And here is a perfect example of the trolling..............


----------



## dogtrainingcambridge (May 19, 2014)

As my personal views, i don't believe on that.. 

Thank you


----------



## rona (Aug 18, 2011)

Thank you 
Sarah1983 and Smokeybear for actually conversing with me without becoming defensive and insulting.


----------



## Hanwombat (Sep 5, 2013)

I haven't read all this thread... as its 21 pages!

I wouldn't say Io is stubborn, shes just a nauuuuuuughty girl 

You ask her to sit and stay... she runs towards you.

You ask her to put the sock down... she runs out the house with it 

But aye shes only 11 months


----------



## Meezey (Jan 29, 2013)

As I think I'm on Rona's ignore list the one she is so happy to post about and mock people in please someone feel free to quote me.

Rona don't now act the victim, you started a thread in General to mock people, you chose to have a laugh and joke about how you had people on ignore, and found it amusing that you were winding people up on this thread, I couldn't give a fiddlers, but I find it bloody insulting and childish to others that a grown woman would do that, you seem to have a habit of being all nice and innocent to people and then turning on them because they don't agree with you.

You are the only one in this thread who has been insulting by starting the other thread. People have disagreed on the thread, they do in every thread on the forum, what they don't do is start another thread on the same forum to take the p out of people.. 


You my dear have been trolling.. Like it or not you have and you know you have..........


----------



## Meezey (Jan 29, 2013)

Hanwombat said:


> I haven't read all this thread... as its 21 pages!
> 
> I wouldn't say Io is stubborn, shes just a nauuuuuuughty girl
> 
> ...


Socks are wayyyyyyyyyyyyyyyyyy too much fun to give up lol


----------



## Hanwombat (Sep 5, 2013)

Meezey said:


> Socks are wayyyyyyyyyyyyyyyyyy too much fun to give up lol


She does make me laugh!

She grabs a dirty sock so I say 'Io put that down' and she then gives a cheeky face and runs off into the garden 

I was having a bath yesterday and wondered why Io was lying down with a smile on her face - I noticed that the socks on the bathroom floor were missing and then saw them outside in the garden - I didn't even notice her take them :lol:


----------



## Meezey (Jan 29, 2013)

Hanwombat said:


> She does make me laugh!
> 
> She grabs a dirty sock so I say 'Io put that down' and she then gives a cheeky face and runs off into the garden
> 
> I was having a bath yesterday and wondered why Io was lying down with a smile on her face - I noticed that the socks on the bathroom floor were missing and then saw them outside in the garden - I didn't even notice her take them :lol:


Cian hides things under his chin, but has a " I'm hiding something" face that gives him away every time


----------



## Nonnie (Apr 15, 2009)

I describe Alfie as stubborn when he wont poo in the wet.

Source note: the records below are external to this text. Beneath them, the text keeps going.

(** The ids that one call of [build_from_documents] assigns. *)
Definition assigned_ids (docs : list document) : option (result (list string)) :=
  r ← build_from_documents docs; Some (p ←! r; Ok (ids p.1)).

End Build.

End VectorStore.

(** ** The selector table: [services/script_generator.py] *)

Module ScriptGenerator.
Import PyStr.

(** The parse tree that [BeautifulSoup(html_content, 'html.parser')]
    returns. A string of the tree is a [NavigableString], a [CData]
    section, or an object of one of the other string classes of the
    library: [Comment], [Declaration], [Doctype], [ProcessingInstruction],
    and [Script], [Stylesheet], [TemplateString], [RubyTextString],
    [RubyParenthesisString] for the text inside the tags of these kinds.
    The parser gives every attribute a string value, except the
    multi-valued ones, which are lists; of those only [class] is read. *)
Inductive node : Type :=
  | NavigableString (s : string)
  | CData (s : string)
  | OtherString (s : string)
  | Tag (name : string) (attrs : gmap string string)
        (class_ : option (list string)) (children : list node).

(** The strings below a node that [get_text] reads, in document order: for
    an element other than [script], [style], [template], [rt] and [rp],
    those whose class is exactly [NavigableString] or [CData]. Comments
    and the text of scripts and style sheets are passed over. *)
Fixpoint strings (n : node) : list string :=
  match n with
  | NavigableString s => [s]
  | CData s => [s]
  | OtherString _ => []
  | Tag _ _ _ children => List.flat_map strings children
  end.

(** [element.get_text(strip=True)], for an element of one of the five
    interactive kinds: every string stripped, the empty ones dropped, the
    rest concatenated. *)
Definition get_text_strip (n : node) : string :=
  String.concat EmptyString
    (filter (λ s, truthy s = true) (strip <$> strings n)).

(** All tags at or below a node, in document order. *)
Fixpoint tags_of (n : node) : list node :=
  match n with
  | Tag _ _ _ children => n :: List.flat_map tags_of children
  | _ => []
  end.

Definition tag_name (n : node) : string :=
  match n with
  | Tag name _ _ _ => name
  | _ => EmptyString
  end.

(** [soup.find_all(names)] *)
Definition find_all (names : list string) (soup : list node) : list node :=
  filter (λ n, tag_name n ∈ names) (List.flat_map tags_of soup).

Record element_info : Type := {
  tag : string;
  id : option string;
  name : option string;
  class : list string;
  type : option string;
  text : option string;
  placeholder : option string;
  value : option string
}.

Definition info_of (element : node) : element_info :=
  match element with
  | Tag nm attrs cls _ =>
      {| tag := nm;
         id := attrs !! "id";
         name := attrs !! "name";
         class := default [] cls;
         type := attrs !! "type";
         text := if decide (nm ≠ "input") then Some (get_text_strip element) else None;
         placeholder := attrs !! "placeholder";
         value := attrs !! "value" |}
  | _ =>
      {| tag := EmptyString; id := None; name := None; class := [];
         type := None; text := None; placeholder := None; value := None |}
  end.

(** Truth value of an optional string: [None] and the empty string are
    false. *)
Definition truthy_opt (o : option string) : bool :=
  match o with
  | Some s => truthy s
  | None => false
  end.

(** The [if / elif / elif] chain: the key of an element, if it gets one. *)
Definition selector_key (info : element_info) : option string :=
  if truthy_opt (id info) then
    Some ("#" +:+ default EmptyString (id info))
  else if truthy_opt (name info) then
    Some ("[name='" +:+ default EmptyString (name info) +:+ "']")
  else if truthy_opt (text info) then
    Some (tag info +:+ ":contains('"
          +:+ prefix_of_len 30 (default EmptyString (text info)) +:+ "')")
  else None.

(** The body of the loop: [selectors[key] = element_info] *)
Definition add_selector (selectors : gmap string element_info) (element : node)
  : gmap string element_info :=
  let info := info_of element in
  match selector_key info with
  | Some key => <[key := info]> selectors
  | None => selectors
  end.

Definition interactive : list string :=
  ["input"; "button"; "select"; "textarea"; "a"].

(** [_extract_selectors], from the parse tree on. *)
Definition _extract_selectors (soup : list node) : gmap string element_info :=
  foldl add_selector ∅ (find_all interactive soup).

End ScriptGenerator.

(** ** Vocabulary of the specification *)

Module Spec.
Import PyStr TestCaseGenerator.

(** The keys of a normalized test case, in the order of the source. *)
Definition required_fields : list string :=
  ["test_id"; "feature"; "test_scenario"; "test_type"; "preconditions";
   "test_steps"; "expected_result"; "grounded_in"; "priority"].

(** The two fields that must hold a list. *)
Definition list_fields : list string := ["test_steps"; "grounded_in"].

(** The table of defaults, read off [_validate_test_case]. *)
Definition field_default (index : nat) (key : string) : option json :=
  if decide (key = "test_id") then Some (JStr ("TC-" +:+ fmt_03d index))
  else if decide (key = "feature") then Some (JStr "Unknown Feature")
  else if decide (key = "test_scenario") then Some (JStr "Test scenario")
  else if decide (key = "test_type") then Some (JStr "positive")
  else if decide (key = "preconditions") then Some (JStr "None")
  else if decide (key = "test_steps") then Some (JList [JStr "Execute test"])
  else if decide (key = "expected_result") then Some (JStr "Test passes")
  else if decide (key = "grounded_in") then Some (JList [JStr "documentation"])
  else if decide (key = "priority") then Some (JStr "medium")
  else None.

Definition is_list (v : json) : bool :=
  match v with JList _ => true | _ => false end.

(** What validation makes of the field [key] of [tc], given its default: a
    missing field becomes the default, a list field that holds no list
    becomes the default, any other value is kept. *)
Definition repaired (tc : gmap string json) (key : string) (dflt : json) : json :=
  match tc !! key with
  | None => dflt
  | Some v =>
      if bool_decide (key ∈ list_fields) && negb (is_list v) then dflt else v
  end.

(** A record as validation leaves it: exactly the required keys, and lists
    in the list fields. *)
Definition is_normalized (tc : gmap string json) : bool :=
  bool_decide (dom tc = list_to_set required_fields)
  && forallb (λ key, from_option is_list false (tc !! key)) list_fields.

(** The type each field has in the [TestCase] model of the service: a list
    of strings in the list fields, a string elsewhere. *)
Definition well_typed_field (key : string) (v : json) : bool :=
  if bool_decide (key ∈ list_fields)
  then match v with
       | JList l => forallb (λ x, match x with JStr _ => true | _ => false end) l
       | _ => false
       end
  else match v with JStr _ => true | _ => false end.

(** The values the schema documents for the two enumerated fields. *)
Definition enums : list (string * list string) :=
  [("test_type", ["positive"; "negative"; "edge"]);
   ("priority", ["high"; "medium"; "low"])].

(** A text for the default settings (chunks of 1000 with an overlap of
    200): a first sentence of 199 characters, then 1000 characters without
    a sentence end. *)
Definition long_first_sentence : string :=
  string_of_list_ascii (replicate 198 "x"%char) +:+ ". "
  +:+ string_of_list_ascii (replicate 1000 "y"%char).

(** A field that is filled in: a non-empty string, or in a list field a
    non-empty list of non-empty strings. *)
Definition filled_str (v : json) : bool :=
  match v with JStr s => truthy s | _ => false end.

Definition filled (key : string) (v : json) : bool :=
  if bool_decide (key ∈ list_fields)
  then match v with
       | JList (x :: l) => forallb filled_str (x :: l)
       | _ => false
       end
  else filled_str v.

(** A well-formed test case: every required field is present, has the type
    of the [TestCase] model and is filled in. *)
Definition well_formed (tc : gmap string json) : bool :=
  forallb (λ key, from_option (λ v, well_typed_field key v && filled key v)
                              false (tc !! key))
          required_fields.

(** Two iteration orders that a hash table of strings can have: the order
    of insertion, and its reverse. *)
Definition insertion_order : set_order :=
  {| list_of_set := remove_dups;
     list_of_set_perm := λ l, Permutation_refl (remove_dups l) |}.

Definition reverse_order : set_order :=
  {| list_of_set := λ l, reverse (remove_dups l);
     list_of_set_perm := λ l, reverse_Permutation (remove_dups l) |}.

(** The fields of a fallback record that do not mention the feature. *)
Definition feature_free_fields : list string :=
  ["test_id"; "test_type"; "preconditions"; "test_steps"; "expected_result";
   "grounded_in"; "priority"].

(** A value that counts in the choice of a key: an absent or empty one
    does not. *)
Definition present (o : option string) : option string :=
  match o with
  | Some s => if PyStr.truthy s then Some s else None
  | None => None
  end.

(** The markup of the two scenarios, as parse trees: an input with an id
    and a button; two buttons whose texts agree on the first 30 characters. *)
Definition email_and_submit : list ScriptGenerator.node :=
  [ ScriptGenerator.Tag "input" {[ "id" := "email" ]} None [];
    ScriptGenerator.Tag "button" ∅ None [ScriptGenerator.NavigableString "Submit"] ].

Definition two_long_buttons : list ScriptGenerator.node :=
  [ ScriptGenerator.Tag "button" {[ "type" := "button" ]} None
      [ScriptGenerator.NavigableString "Add the selected item to the cart now"];
    ScriptGenerator.Tag "button" {[ "type" := "submit" ]} None
      [ScriptGenerator.NavigableString "Add the selected item to the cart later"] ].

(** The elements that get the selector key [key]. *)
Definition keyed (key : string) (elements : list ScriptGenerator.node)
  : list ScriptGenerator.node :=
  filter (λ element,
            ScriptGenerator.selector_key (ScriptGenerator.info_of element) = Some key)
         elements.

(** [element] occurs in the document: at its top level, or at any depth
    below one of its tags. *)
Inductive occurs (element : ScriptGenerator.node)
  : list ScriptGenerator.node → Prop :=
  | occurs_here (soup : list ScriptGenerator.node) :
      element ∈ soup → occurs element soup
  | occurs_below (soup : list ScriptGenerator.node) (nm : string)
      (attrs : gmap string string) (cls : option (list string))
      (children : list ScriptGenerator.node) :
      ScriptGenerator.Tag nm attrs cls children ∈ soup →
      occurs element children → occurs element soup.

(** The key of an element read off its attributes, in the words of the
    specification: the [id] attribute, else the [name] attribute, else the
    first 30 characters of the visible text under the tag name. An [input]
    has no visible text. *)
Definition visible_text (nm : string) (element : ScriptGenerator.node)
  : option string :=
  if decide (nm = "input") then None
  else Some (ScriptGenerator.get_text_strip element).

Definition key_of_element (nm : string) (attrs : gmap string string)
  (element : ScriptGenerator.node) : option string :=
  match present (attrs !! "id") with
  | Some i => Some ("#" +:+ i)
  | None =>
      match present (attrs !! "name") with
      | Some n => Some ("[name='" +:+ n +:+ "']")
      | None =>
          match present (visible_text nm element) with
          | Some t => Some (nm +:+ ":contains('" +:+ PyStr.prefix_of_len 30 t +:+ "')")
          | None => None
          end
      end
  end.

(** Two elements without id and name that show the same text under
    different tags, and two buttons that show no text. *)
Definition go_button_and_link : list ScriptGenerator.node :=
  [ ScriptGenerator.Tag "button" ∅ None [ScriptGenerator.NavigableString "Go"];
    ScriptGenerator.Tag "a" ∅ None [ScriptGenerator.NavigableString "Go"] ].

Definition two_empty_buttons : list ScriptGenerator.node :=
  [ ScriptGenerator.Tag "button" ∅ None [];
    ScriptGenerator.Tag "button" ∅ None [] ].

(** Stand-ins for the two libraries of the vector store: an embedding
    service that returns one vector for each chunk, and a collection that
    refuses an empty list of ids, as [chromadb] does, and accepts every
    other call. *)
Definition one_vector_each (chunks : list string) : result (list (list Z)) :=
  Ok ((λ _, [0]) <$> chunks).

(** The call that a build makes for documents of one chunk each. *)
Definition short_call {E : Type} (docs : list VectorStore.document)
  (embs : list E) : VectorStore.add_call E :=
  {| VectorStore.ids := VectorStore.make_ids (length docs);
     VectorStore.embeddings := embs;
     VectorStore.documents := VectorStore.content <$> docs;
     VectorStore.metadatas :=
       (λ doc, {| VectorStore.md_source := VectorStore.source doc;
                  VectorStore.md_type := VectorStore.type doc;
                  VectorStore.chunk_index := 0;
                  VectorStore.total_chunks := 1 |}) <$> docs |}.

I can be standing outside in the rain for 45 mins sometimes and he just wont go for whatever reason.

Im sure he has his reasons, but its still what i class as a stubborn act.

Probably a poor example.


----------



## GingerRogers (Sep 13, 2012)

rona said:


> Out of context as per
> So you can read everyones mind now as well as dogs


At risk of quoting you out of context, seen as you have edited your response now I cannot possibly tell,  why was it out of context and how does it relate to my ability to read minds.

It was just an example of where you openly admitted you got fun from baiting people, I only linked to your post but the thread link was there at the top of the page for all to read through should have so little to do today. All in context and in answer to EV's post.



rona said:


> Thank you
> Sarah1983 and Smokeybear for actually conversing with me without becoming defensive and insulting.


I have not seen anyone get defensive at all & as for insulting the only insulting going on is to the dogs intelligence.



Meezey said:


> As I think I'm on Rona's ignore list the one she is so happy to post about and mock people in please someone feel free to quote me.
> 
> Rona don't now act the victim, you started a thread in General to mock people, you chose to have a laugh and joke about how you had people on ignore, and found it amusing that you were winding people up on this thread, I couldn't give a fiddlers, but I find it bloody insulting and childish to others that a grown woman would do that, you seem to have a habit of being all nice and innocent to people and then turning on them because they don't agree with you.
> 
> ...


:thumbup1:


----------



## Margelli (Jun 23, 2014)

It's so much easier to blame the dog, and call it 'stubborn' or 'hard headed' rather than an owner face up to the fact they either haven't trained a cue properly, or upped the training of the cue around a slow escalation of distraction or 'proofed' it. 

To call your dog 'stubborn' is just lazy and a 'get out' clause so people don't have to bother to train things.


----------



## Guest (Jun 23, 2014)

This is what I believe about the topic: According to many studies on animal behavior, dogs (and many other animals) do feel and communicate much more than we have believed to be possible. Individual differences vary too a lot, even within same breed. No one here has denied that either, so it must be true. :thumbup1: When and if that is so, I am sure that there exist lots of dogs, who then do share many emotions with us, including stubborness. 

I also believe that the more time you spend wih your dog, the more he/she understands you, and shares your emotions. I also believe (now this is just my opinion you can agree or disagree with) that dog´s can even learn to "feel" more, if the circumstances are right. (i.e. little stress, lots of stimulation and happiness, and respect for dog´s natural behavior and communication). 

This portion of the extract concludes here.